◆ PROBLEM DESCRIPTION ◆
Go through the data below line by line and report how many lines contain "number", giving only that figure.

◆ DATA UNDER STUDY ◆
----------

(** C33: RFC 4605, section 4.1: a subscription adds the sources it asks for to those the filter of its group
    lets through, and touches no other group, whichever of the two is an INCLUDE or an EXCLUDE filter,
    unless an EXCLUDE subscription meets an INCLUDE record; no NULL record is dereferenced, and the
    database stays well formed. *)
Theorem mdb_subscribe_merges memb_db mca mode (srcs : sources) :
  db_wf memb_db -> NoDup (addrs srcs) -> mode = 1 \/ mode = 2 ->
  (mode = 2 -> forall m, record_for memb_db mca = Some m -> m_filter_mode m = 2) ->
  exists memb_db', mdb_subscribe memb_db mca mode srcs = Some memb_db' /\
    refiltered memb_db mca (fun a => lets_through (record_for memb_db mca) a \/ requested mode srcs a) memb_db'.
Proof.
  intros Hwf Hs Hmode Hex. unfold mdb_subscribe. destruct Hmode as [->| ->]; simpl.
  - destruct (mrec_find memb_db mca 2) as [i|] eqn:H2.
    + apply mrec_find_Some in H2 as (m & Hi & <- & Hm). eexists. split; [done|].
      rewrite (record_at _ i m) by done. simpl. rewrite (Hm ltac:(lia)). by apply include_on_exclude; auto.
    + by apply subscribe_include_merges.
  - eexists. split; [done|]. unfold subscribe_exclude. destruct (mrec_find memb_db mca 1) as [i|] eqn:H1.
    { apply mrec_find_Some in H1 as (m & Hi & <- & Hm). exfalso.
      specialize (Hex eq_refl m (record_at _ _ _ Hwf Hi)). specialize (Hm ltac:(lia)). lia. }
    destruct (mrec_find memb_db mca 2) as [i|] eqn:H2.
    + apply mrec_find_Some in H2 as (m & Hi & <- & Hm).
      rewrite (record_at _ i m) by done. simpl. rewrite (Hm ltac:(lia)). by apply exclude_on_exclude; auto.
    + rewrite (no_record memb_db mca) by done. apply (add_record _ (set_source_list _ (mrec_create mca 2))); simpl.
      * done.
      * by apply no_record.
      * by right.
      * by apply copied_ok.
      * intros a. unfold filter_accepts. simpl. rewrite copy_addrs. tauto.
Qed.
(* ===== verification/Mtrace.v ===== *)
(** [tools/mtrace6/mtrace6.c] and [src/trace.h]: the multicast traceroute client, from its
    options to the query packet and from the response to what is printed.

    The resolver, the list of interface addresses and the sockets are an argument, record [Host];
    a socket address is the list of the bytes of a [struct sockaddr_storage]. *)

From S2P Require Import Prelude Msrc Names.
From stdpp Require Import strings.
#[local] Open Scope Z_scope.

(** * Definitions *)

(** The program goes on, ends with a message, or accesses memory it must not. *)
Inductive res (A : Type) := Done (a : A) | Exits | Faults.
Arguments Done {A} _.
Arguments Exits {A}.
Arguments Faults {A}.
#[export] Instance res_ret : MRet res := fun A a => Done a.
#[export] Instance res_bind : MBind res := fun A B k m => match m with Done a => k a | Exits => Exits | Faults => Faults end.
Definition require (b : bool) : res unit := if b then Done tt else Exits.
Definition answer {A} (o : option A) : res A := match o with Some a => Done a | None => Exits end.

(** ** Options *)

Record settings := Settings {
  gateway : option string; intface : option string; receiver : option string; destination : option string;
  linkstr : option string; hops : Z; maxhops : Z; waittime : Z; opt_n : bool }.
Definition settings_default : settings := Settings None None None None None 64 127 3 false.

(** What [getopt] answers, with the number [atoi] reads. *)
Inductive mopt :=
| MDestination (s : string) | MGateway (s : string) | MHops (n : Z) | MInterface (s : string) | MLink (s : string)
| MMaxhops (n : Z) | MNumeric | MReceiver (s : string) | MWait (n : Z) | MUnknown.

Definition byte_range (n : Z) : bool := negb ((n <? 0) || (255 <? n)).

Definition mopt_step (c : settings) (o : mopt) : res settings :=
  match o with
  | MDestination s => Done (Settings (gateway c) (intface c) (receiver c) (Some s) (linkstr c) (hops c) (maxhops c) (waittime c) (opt_n c))
  | MGateway s => Done (Settings (Some s) (intface c) (receiver c) (destination c) (linkstr c) (hops c) (maxhops c) (waittime c) (opt_n c))
  | MHops n =>
    _ ← require (byte_range n);
    Done (Settings (gateway c) (intface c) (receiver c) (destination c) (linkstr c) n (maxhops c) (waittime c) (opt_n c))
  | MInterface s => Done (Settings (gateway c) (Some s) (receiver c) (destination c) (linkstr c) (hops c) (maxhops c) (waittime c) (opt_n c))
  | MLink s => Done (Settings (gateway c) (intface c) (receiver c) (destination c) (Some s) (hops c) (maxhops c) (waittime c) (opt_n c))
  | MMaxhops n =>
    _ ← require (byte_range n);
    Done (Settings (gateway c) (intface c) (receiver c) (destination c) (linkstr c) (hops c) n (waittime c) (opt_n c))
  | MNumeric => Done (Settings (gateway c) (intface c) (receiver c) (destination c) (linkstr c) (hops c) (maxhops c) (waittime c) true)
  | MReceiver s => Done (Settings (gateway c) (intface c) (Some s) (destination c) (linkstr c) (hops c) (maxhops c) (waittime c) (opt_n c))
  | MWait n => Done (Settings (gateway c) (intface c) (receiver c) (destination c) (linkstr c) (hops c) (maxhops c) n (opt_n c))
  | MUnknown => Exits
  end.

Fixpoint mopts (c : settings) (l : list mopt) : res settings :=
  match l with [] => Done c | o :: l => c ← mopt_step c o; mopts c l end.

(** ** The host *)

Record Host := {
  h_getaddrinfo : string -> option (list Z);          (* the bytes at ai_addr *)
  h_getifaddrs : option (list (option (list Z)));     (* ifa_addr, which may be NULL *)
  h_nametoindex : string -> Z;
  h_socket : bool;
  h_setsockopt : bool;
  h_random : Z;
  h_sendto : bool;
  h_reply : option (list Z);                          (* None: select times out *)
  h_recvfrom : bool;
  h_from_family : Z }.

Definition AF_INET6 : Z := 10.
Definition sizeof_sockaddr_storage : nat := 128.
Definition sizeof_pointer : nat := 8.
Definition sockaddr_zero : list Z := replicate 128 0.
Definition sa_family (sa : list Z) : Z := le16_load (default 0 (sa !! 0%nat)) (default 0 (sa !! 1%nat)).
Definition sin6_addr (sa : list Z) : in6_addr := take 16 (drop 8 sa).

Definition IN6_IS_ADDR_SITELOCAL (a : in6_addr) : bool := (s6_addr a 0 =? 254) && (Z.land (s6_addr a 1) 192 =? 192).

Definition memcpy (dst src : list Z) (n : nat) : list Z := take n src ++ drop n dst.

(** [set_sockaddr]: the [l] bytes are copied whatever the length of the address the resolver gave;
    those behind it are whatever memory holds ([behind]). *)
Definition set_sockaddr (h : Host) (behind : list Z) (addrname : string) : res (list Z) :=
  ai_addr ← answer (h_getaddrinfo h addrname);
  _ ← require (Nat.leb (length ai_addr) sizeof_sockaddr_storage);
  Done (take sizeof_sockaddr_storage (ai_addr ++ behind)).

Definition is_multicast (sa : list Z) : bool := (sa_family sa =? AF_INET6) && IN6_IS_ADDR_MULTICAST (sin6_addr sa).

Definition all_routers_str (link : option string) (family : Z) : res string :=
  if family =? AF_INET6 then
    Done (match link with Some l => String.append "ff02::1%" l | None => "ff02::1"%string end)
  else Exits.

Definition ip6_validaddr (sa : list Z) : bool :=
  negb (IN6_IS_ADDR_LOOPBACK (sin6_addr sa) || IN6_IS_ADDR_LINKLOCAL (sin6_addr sa) || IN6_IS_ADDR_SITELOCAL (sin6_addr sa)).

(** The first address of the family that is valid; the result of the search is not tested by the callers. *)
Fixpoint my_sockaddr (l : list (option (list Z))) (family : Z) : res (option (list Z)) :=
  match l with
  | [] => Done None
  | None :: _ => Faults
  | Some sa :: l =>
    if negb (sa_family sa =? family) then my_sockaddr l family
    else if (family =? AF_INET6) && ip6_validaddr sa then Done (Some sa)
    else my_sockaddr l family
  end.
Definition get_my_sockaddr (h : Host) (family : Z) (addrp : list Z) (sa_len : nat) : res (list Z) :=
  ifap ← answer (h_getifaddrs h);
  found ← my_sockaddr ifap family;
  Done (match found with Some sa => memcpy addrp sa sa_len | None => addrp end).

(** ** [open_socket] *)

Record socks := Socks { grp_sock : list Z; src_sock : list Z; gw_sock : list Z; dst_sock : list Z; rcv_sock : list Z }.

Definition set_hlim (h : Host) (addr : list Z) : res unit :=
  if sa_family addr =? AF_INET6 then require (h_setsockopt h) else Done tt.
Definition set_filter (h : Host) (family : Z) : res unit :=
  if family =? AF_INET6 then require (h_setsockopt h) else Done tt.
Definition set_join (h : Host) (ifname : option string) (grp : list Z) : res unit :=
  if sa_family grp =? AF_INET6 then
    match ifname with
    | None => Faults
    | Some name => _ ← require (negb (h_nametoindex h name =? 0)); require (h_setsockopt h)
    end
  else Done tt.

(** The last argument of [get_my_sockaddr] is the size of a pointer. *)
Definition open_socket (h : Host) (behind : list Z) (c : settings) (source group : string) : res socks :=
  grp ← set_sockaddr h behind group;
  _ ← require (is_multicast grp);
  src ← set_sockaddr h behind source;
  _ ← require (negb (is_multicast src));
  gw ← match gateway c with
       | Some g => set_sockaddr h behind g
       | None => r ← all_routers_str (linkstr c) (sa_family grp); set_sockaddr h behind r
       end;
  dst ← match destination c with
        | Some d => dst ← set_sockaddr h behind d; _ ← require (negb (is_multicast dst)); Done dst
        | None => get_my_sockaddr h (sa_family grp) sockaddr_zero sizeof_pointer
        end;
  rcv ← match receiver c with
        | Some r =>
          rcv ← set_sockaddr h behind r;
          _ ← require (negb (is_multicast rcv && match intface c with None => true | Some _ => false end));
          Done rcv
        | None => get_my_sockaddr h (sa_family grp) sockaddr_zero sizeof_pointer
        end;
  _ ← require (h_socket h);
  _ ← (if negb (hops c =? 0) then set_hlim h gw else Done tt);
  _ ← (if match receiver c with Some _ => is_multicast rcv | None => false end then set_join h (intface c) rcv else Done tt);
  _ ← set_filter h (sa_family grp);
  Done (Socks grp src gw dst rcv).

(** ** The query *)

Definition sizeof_mld1 : nat := 24.
Definition sizeof_tr6_query : nat := 52.
Definition sizeof_tr6_resp : nat := 60.

(** [struct mld1] and [struct tr6_query]; the query identifier, 24 bits, is set by [setqid]. *)
Definition mld1_header (type code : Z) (mca : in6_addr) : list Z := [type; code; 0; 0; 0; 0; 0; 0] ++ mca.
Definition le24 (x : Z) : list Z := [x mod 256; x / 256 mod 256; x / 65536 mod 256].
Definition tr6_query (tr_src tr_dst tr_raddr : in6_addr) (tr_qid tr_rhlim : Z) : list Z :=
  tr_src ++ tr_dst ++ tr_raddr ++ le24 tr_qid ++ [tr_rhlim].

Definition make_ip6_packet (c : settings) (s : socks) : list Z :=
  mld1_header MLD_MTRACE (Z.land (maxhops c) 255) (sin6_addr (grp_sock s))
  ++ tr6_query (sin6_addr (src_sock s)) (sin6_addr (dst_sock s)) (sin6_addr (rcv_sock s)) 0 (Z.land 255 (hops c)).

Definition make_packet (c : settings) (s : socks) : res (list Z) :=
  if sa_family (grp_sock s) =? AF_INET6 then Done (make_ip6_packet c s) else Exits.

Definition setqid (family random : Z) (query : list Z) : list Z :=
  if family =? AF_INET6 then take 72 query ++ le24 random ++ drop 75 query else query.

(** ** The response *)

Inductive proto_name := ProtoName (s : string) | ProtoUnknown (code : Z).

Definition PROTO_DVMRP : Z := 1.
Definition PROTO_MOSPF : Z := 2.
Definition PROTO_PIM : Z := 3.
Definition PROTO_CBT : Z := 4.
Definition PROTO_PIM_SPECIAL : Z := 5.
Definition PROTO_PIM_STATIC : Z := 6.
Definition PROTO_DVMRP_STATIC : Z := 7.
Definition PROTO_MLD : Z := 8.

Definition proto_type (type : Z) : proto_name :=
  if type =? PROTO_DVMRP then ProtoName "DVMRP" else if type =? PROTO_MOSPF then ProtoName "MOSPF"
  else if type =? PROTO_PIM then ProtoName "PIM" else if type =? PROTO_CBT then ProtoName "CBT"
  else if type =? PROTO_PIM_SPECIAL then ProtoName "PIM/Special" else if type =? PROTO_PIM_STATIC then ProtoName "PIM/Static"
  else if type =? PROTO_DVMRP_STATIC then ProtoName "DVMRP/Static" else if type =? 0 then ProtoName "None"
  else ProtoUnknown type.

Definition fwd_code : list string :=
  ["NOERR"; "WRONGIF"; "SPRUNE"; "RPRUNE"; "SCOPED"; "NORT"; "WRONGLH"; "NOFWD"; "RP"; "RPFIF"; "NOMC"; "HIDDEN"]%string.
Definition fwd_errcode : list string := [""; "NOSPC"; "OLD"; "ADMIN"]%string.

(** [flag] is an [unsigned int]; [None]: the table is read out of its bounds. *)
Definition str_rflags (flag : Z) : option string :=
  if negb (Z.land 128 flag =? 0) then
    let flag := Z.ldiff flag 128 in
    if (Z.of_nat (length fwd_errcode) <=? flag) || (flag =? 0) then Some "UNKNOWN"%string
    else fwd_errcode !! Z.to_nat flag
  else if Z.of_nat (length fwd_code) <=? flag then Some "UNKNOWN"%string
  else fwd_code !! Z.to_nat flag.

(** Bytes of a buffer; [ntohl] of a field, and its value as the [int] that is printed. *)
Definition field (buf : list Z) (off n : nat) : res (list Z) :=
  if Nat.leb (off + n) (length buf) then Done (take n (drop off buf)) else Faults.
Definition be32_load (l : list Z) : Z :=
  match l with [a; b; c; d] => ((a * 256 + b) * 256 + c) * 256 + d | _ => 0 end.
Definition s32 (x : Z) : Z := if u32 x <? 2 ^ 31 then u32 x else u32 x - 2 ^ 32.

(** A line of the output. *)
Record shown := Shown {
  sh_index : Z; sh_lcladdr : in6_addr; sh_rmtaddr : in6_addr; sh_inifid : Z; sh_outifid : Z;
  sh_proto : proto_name; sh_rflags : string }.

(** A hop of the response: [rp] is the offset of a [struct tr6_resp]. *)
Definition show_hop (frombuf : list Z) (i : Z) (rp : nat) : res shown :=
  inifid ← field frombuf (rp + 4) 4;
  outifid ← field frombuf (rp + 8) 4;
  lcladdr ← field frombuf (rp + 12) 16;
  rmtaddr ← field frombuf (rp + 28) 16;
  rproto ← field frombuf (rp + 56) 1;
  rflags ← field frombuf (rp + 59) 1;
  name ← match str_rflags (Z.land (default 0 (head rflags)) 255) with Some s => Done s | None => Faults end;
  Done (Shown (- i) lcladdr rmtaddr (s32 (be32_load inifid)) (s32 (be32_load outifid))
         (proto_type (default 0 (head rproto))) name).

(** The loop up to [rp_end]; the fuel is the number of bytes left. *)
Fixpoint show_hops (fuel : nat) (frombuf : list Z) (i : Z) (rp rp_end : nat) : res (list shown) :=
  match fuel with
  | O => Done []
  | S fuel =>
    if Nat.ltb rp rp_end then
      hop ← show_hop frombuf i rp;
      hops ← show_hops fuel frombuf (i + 1) (rp + sizeof_tr6_resp) rp_end;
      Done (hop :: hops)
    else Done []
  end.

Inductive display := IsShort | Incomplete | OtherQuery | InvalidType | Trace (l : list shown).

(** The two packets are compared in the query identifier, the source and the destination. *)
Definition show_ip6_result (querypacket frombuf : list Z) (datalen : nat) : res display :=
  if Nat.ltb datalen (sizeof_mld1 + sizeof_tr6_query + sizeof_tr6_resp) then Done IsShort
  else
    type ← field frombuf 0 1;
    if default 0 (head type) =? MLD_MTRACE_RESP then
      if negb (Nat.eqb ((datalen - sizeof_mld1 - sizeof_tr6_query) mod sizeof_tr6_resp) 0) then Done Incomplete
      else
        qid ← field querypacket 72 3; rqid ← field frombuf 72 3;
        src ← field querypacket 24 16; rsrc ← field frombuf 24 16;
        dst ← field querypacket 40 16; rdst ← field frombuf 40 16;
        if negb (bool_decide (qid = rqid)) || negb (IN6_ARE_ADDR_EQUAL src rsrc) || negb (IN6_ARE_ADDR_EQUAL dst rdst)
        then Done OtherQuery
        else
          hops ← show_hops datalen frombuf 0 (sizeof_mld1 + sizeof_tr6_query) datalen;
          Done (Trace hops)
    else Done InvalidType.

Definition show_result (family : Z) (querypacket frombuf : list Z) (datalen : nat) : res display :=
  if family =? AF_INET6 then show_ip6_result querypacket frombuf datalen else Exits.

(** ** [mtrace_loop] and [main] *)

(** [frombuf] is a static array of 1024 bytes; the kernel stores at most that many. *)
Definition receive (reply : list Z) : list Z * nat :=
  let got := take 1024 reply in (got ++ replicate (1024 - length got) 0, length got).

Inductive ended := TimedOut | Displayed (d : display).

(** The loop ends in its first round. *)
Definition mtrace_loop (h : Host) (gw : list Z) (querypacket : list Z) : res ended :=
  let querypacket := setqid (sa_family gw) (h_random h) querypacket in
  _ ← require (h_sendto h);
  match h_reply h with
  | None => Done TimedOut
  | Some reply =>
    _ ← require (h_recvfrom h);
    let '(frombuf, rcvcc) := receive reply in
    d ← show_result (h_from_family h) querypacket frombuf rcvcc;
    Done (Displayed d)
  end.

Definition main (h : Host) (behind : list Z) (opts : list mopt) (argv : list string) : res ended :=
  c ← mopts settings_default opts;
  match argv with
  | source :: group :: _ =>
    _ ← require (negb (match gateway c, linkstr c with Some _, Some _ => true | _, _ => false end));
    s ← open_socket h behind c source group;
    querypacket ← make_packet c s;
    mtrace_loop h (gw_sock s) querypacket
  | _ => Exits
  end.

----------

◆ WRITTEN REPLY ◆
2